Answered by Anonymous
74

Given:-

✯ PQRS is a square.

✯ SRT is an equilateral triangle.

________________________________

To Find:-

☆ ∠TQR = ?

________________________________

Solution:-

As, PQRS is a square

Therefore, PQ = QR = RS = SP -(i)

∠SPQ = ∠PQR = ∠QRS = ∠RSP = 90°

________________________________

As, SRT is an Equilateral triangle

Therefore, RS = RT = TS -(ii)

∠TSR = ∠TRS = ∠STR = 60°

________________________________

From (i) and (ii),

PQ = QR = RS = SP = RT = TS -(iii)

Also, ∠TSP = ∠TSR + ∠SRQ

∠TSP = 60° + 90°

∠TSP = 150° -(iv)

And

∠TRQ = ∠TRS + ∠SRQ

∠TRQ = 60° + 90°

∠TRQ = 150° -(v)

________________________________

From (iv) and (v),

∠TSP = ∠TRQ = 150° -(vi)

________________________________

In ∆TSR and ∆TRQ,

TS = TR [from (iii)]

∠TSP = ∠TRQ [from (vi)]

SP = QR [from (iii)]

By SAS congruence criterion,

ΔTSP≅ΔTRQ

Therefore, by CPCT,

PT=QT

________________________________

In ΔTQR,

QR=TR [from (iii)]

Therefore, ∠QTR= ∠TQR [angles opposite to equal sides]

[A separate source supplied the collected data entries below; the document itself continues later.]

Lemma photo_frames (n : nat) (photo : PhotoData) (mode : AppMode.t)
  (isFocused : bool) (cam : Vector3.t) (delta : R)
  (mesh : TreeScene.Transform) :
  let tp := PhotoPlane.targetPos photo mode isFocused in
  let ts := PhotoPlane.targetScale mode isFocused in
  let m := PhotoPlane.frames lookAt n photo mode isFocused cam delta mesh in
  Vector3.distanceTo (TreeScene.position m) tp
  = Rabs (1 - delta * 3) ^ n
    * Vector3.distanceTo (TreeScene.position mesh) tp
  /\ Vector3.x (TreeScene.scale m) - ts
     = (1 - delta * 3) ^ n * (Vector3.x (TreeScene.scale mesh) - ts).
Proof.
  intros tp ts. induction n as [| n [IHd IHs]].
  - cbn. split; ring.
  - cbn [PhotoPlane.frames pow]. cbv zeta in IHd, IHs.
    set (q := PhotoPlane.frames lookAt n photo mode isFocused cam delta mesh)
      in *.
    unfold PhotoPlane.frame. cbn [TreeScene.position TreeScene.scale Vector3.x].
    fold tp ts. split.
    + rewrite lerp_distance, IHd. ring.
    + unfold MathUtils.lerp.
      transitivity ((1 - delta * 3) * (Vector3.x (TreeScene.scale q) - ts));
        [ring | rewrite IHs; ring].
Qed.

End PhotoPlaneFacts.

(** X17. A photo plane eases to the target of its mode: with
    [0 < 3*delta < 2] no frame increases the distance to the target
    position, and position and scale come arbitrarily close to the target
    position and the target scale (6 when zoomed, 1.5 in the tree, 2
    otherwise); the scale is uniform after every frame. While another
    photo is zoomed, a photo is animated exactly as in SCATTER mode. *)
Theorem X17_photo_plane_easing :
  forall (lookAt : Vector3.t -> Vector3.t -> Vector3.t) (photo : PhotoData)
         (mode : AppMode.t) (isFocused : bool) (cam : Vector3.t) (delta : R)
         (mesh : TreeScene.Transform),
    0 < delta * 3 < 2 ->
    let tp := PhotoPlane.targetPos photo mode isFocused in
    let ts := PhotoPlane.targetScale mode isFocused in
    let run (n : nat) :=
      PhotoPlane.frames lookAt n photo mode isFocused cam delta mesh in
    PhotoPlane.frame lookAt photo AppMode.ZOOM false cam delta mesh
    = PhotoPlane.frame lookAt photo AppMode.SCATTER isFocused cam delta mesh
    /\ (forall n,
          Vector3.distanceTo (TreeScene.position (run (S n))) tp
          <= Vector3.distanceTo (TreeScene.position (run n)) tp
          /\ Vector3.x (TreeScene.scale (run (S n)))
             = Vector3.y (TreeScene.scale (run (S n)))
          /\ Vector3.y (TreeScene.scale (run (S n)))
             = Vector3.z (TreeScene.scale (run (S n))))
    /\ (forall eps, 0 < eps ->
          exists N, forall n, (N <= n)%nat ->
            Vector3.distanceTo (TreeScene.position (run n)) tp < eps
            /\ Rabs (Vector3.x (TreeScene.scale (run n)) - ts) < eps).
Proof.
  intros lookAt photo mode isFocused cam delta mesh Hd tp ts run.
  set (k := Rabs (1 - delta * 3)).
  assert (Hk : 0 <= k < 1) by now apply contraction_factor.
  set (d0 := Vector3.distanceTo (TreeScene.position mesh) tp).
  assert (Hd0 : 0 <= d0) by apply distance_nonneg.
  split; [reflexivity |]. split.
  - intros n. split; [| split; reflexivity].
    destruct (photo_frames lookAt (S n) photo mode isFocused cam delta mesh)
      as [E1 _].
    destruct (photo_frames lookAt n photo mode isFocused cam delta mesh)
      as [E0 _].
    fold tp in E0, E1. fold (run (S n)) in E1. fold (run n) in E0.
    rewrite E1, E0. fold k d0. cbn [pow].
    assert (0 <= k ^ n) by (apply pow_le, Hk).
    assert (0 <= k ^ n * d0) by nra.
    replace (k * k ^ n * d0) with (k * (k ^ n * d0)) by ring. nra.
  - intros eps He.
    set (s0 := Rabs (Vector3.x (TreeScene.scale mesh) - ts)).
    assert (Hs0 : 0 <= s0) by apply Rabs_pos.
    destruct (geometric_vanishes k (d0 + s0) eps Hk) as [N HN];
      [lra | exact He |].
    exists N. intros n Hn. specialize (HN n Hn).
    destruct (photo_frames lookAt n photo mode isFocused cam delta mesh)
      as [E1 E2].
    fold tp in E1. fold ts in E2. fold (run n) in E1, E2.
    rewrite E1, E2, Rabs_mult, <- RPow_abs. fold k d0 s0.
    assert (0 <= k ^ n) by (apply pow_le, Hk).
    split; nra.
Qed.

Lemma X17_photo_plane_easing_witness :
  PhotoPlane.frame (fun p c => c)
    (mkPhotoData (PhotoId 0) "a" 1 (Vector3.new 0 0 0) (Vector3.new 1 1 1))
    AppMode.ZOOM false (Vector3.new 0 0 20) (1 / 60)
    (TreeScene.mkTransform (Vector3.new 0 0 0) (Vector3.new 0 0 0)
       (Vector3.new 1 1 1))
  = PhotoPlane.frame (fun p c => c)
      (mkPhotoData (PhotoId 0) "a" 1 (Vector3.new 0 0 0) (Vector3.new 1 1 1))
      AppMode.SCATTER true (Vector3.new 0 0 20) (1 / 60)
      (TreeScene.mkTransform (Vector3.new 0 0 0) (Vector3.new 0 0 0)
         (Vector3.new 1 1 1)).
Proof.
  destruct (X17_photo_plane_easing (fun p c => c)
              (mkPhotoData (PhotoId 0) "a" 1 (Vector3.new 0 0 0)
                 (Vector3.new 1 1 1))
              AppMode.SCATTER true (Vector3.new 0 0 20) (1 / 60)
              (TreeScene.mkTransform (Vector3.new 0 0 0) (Vector3.new 0 0 0)
                 (Vector3.new 1 1 1))) as [H _].
  - lra.
  - exact H.
Defined.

________________________________

Now, we know that Sum of angles in a triangle = 180°

Therefore,

∠QTR + ∠TQR + ∠TRQ = 180°

∠TQR + ∠TQR + 150° = 180° [Because we had already proved, ∠QTR = ∠TQR and value of ∠TRQ = 150°]

∠TQR + ∠TQR + 150° = 180°

2∠TQR = 180° - 150°

2∠TQR = 30°

 \sf ∠TQR = \frac{30°}{2}

 \boxed {\sf ∠TQR = 15°}

Therefore, value of ∠TQR = 15°.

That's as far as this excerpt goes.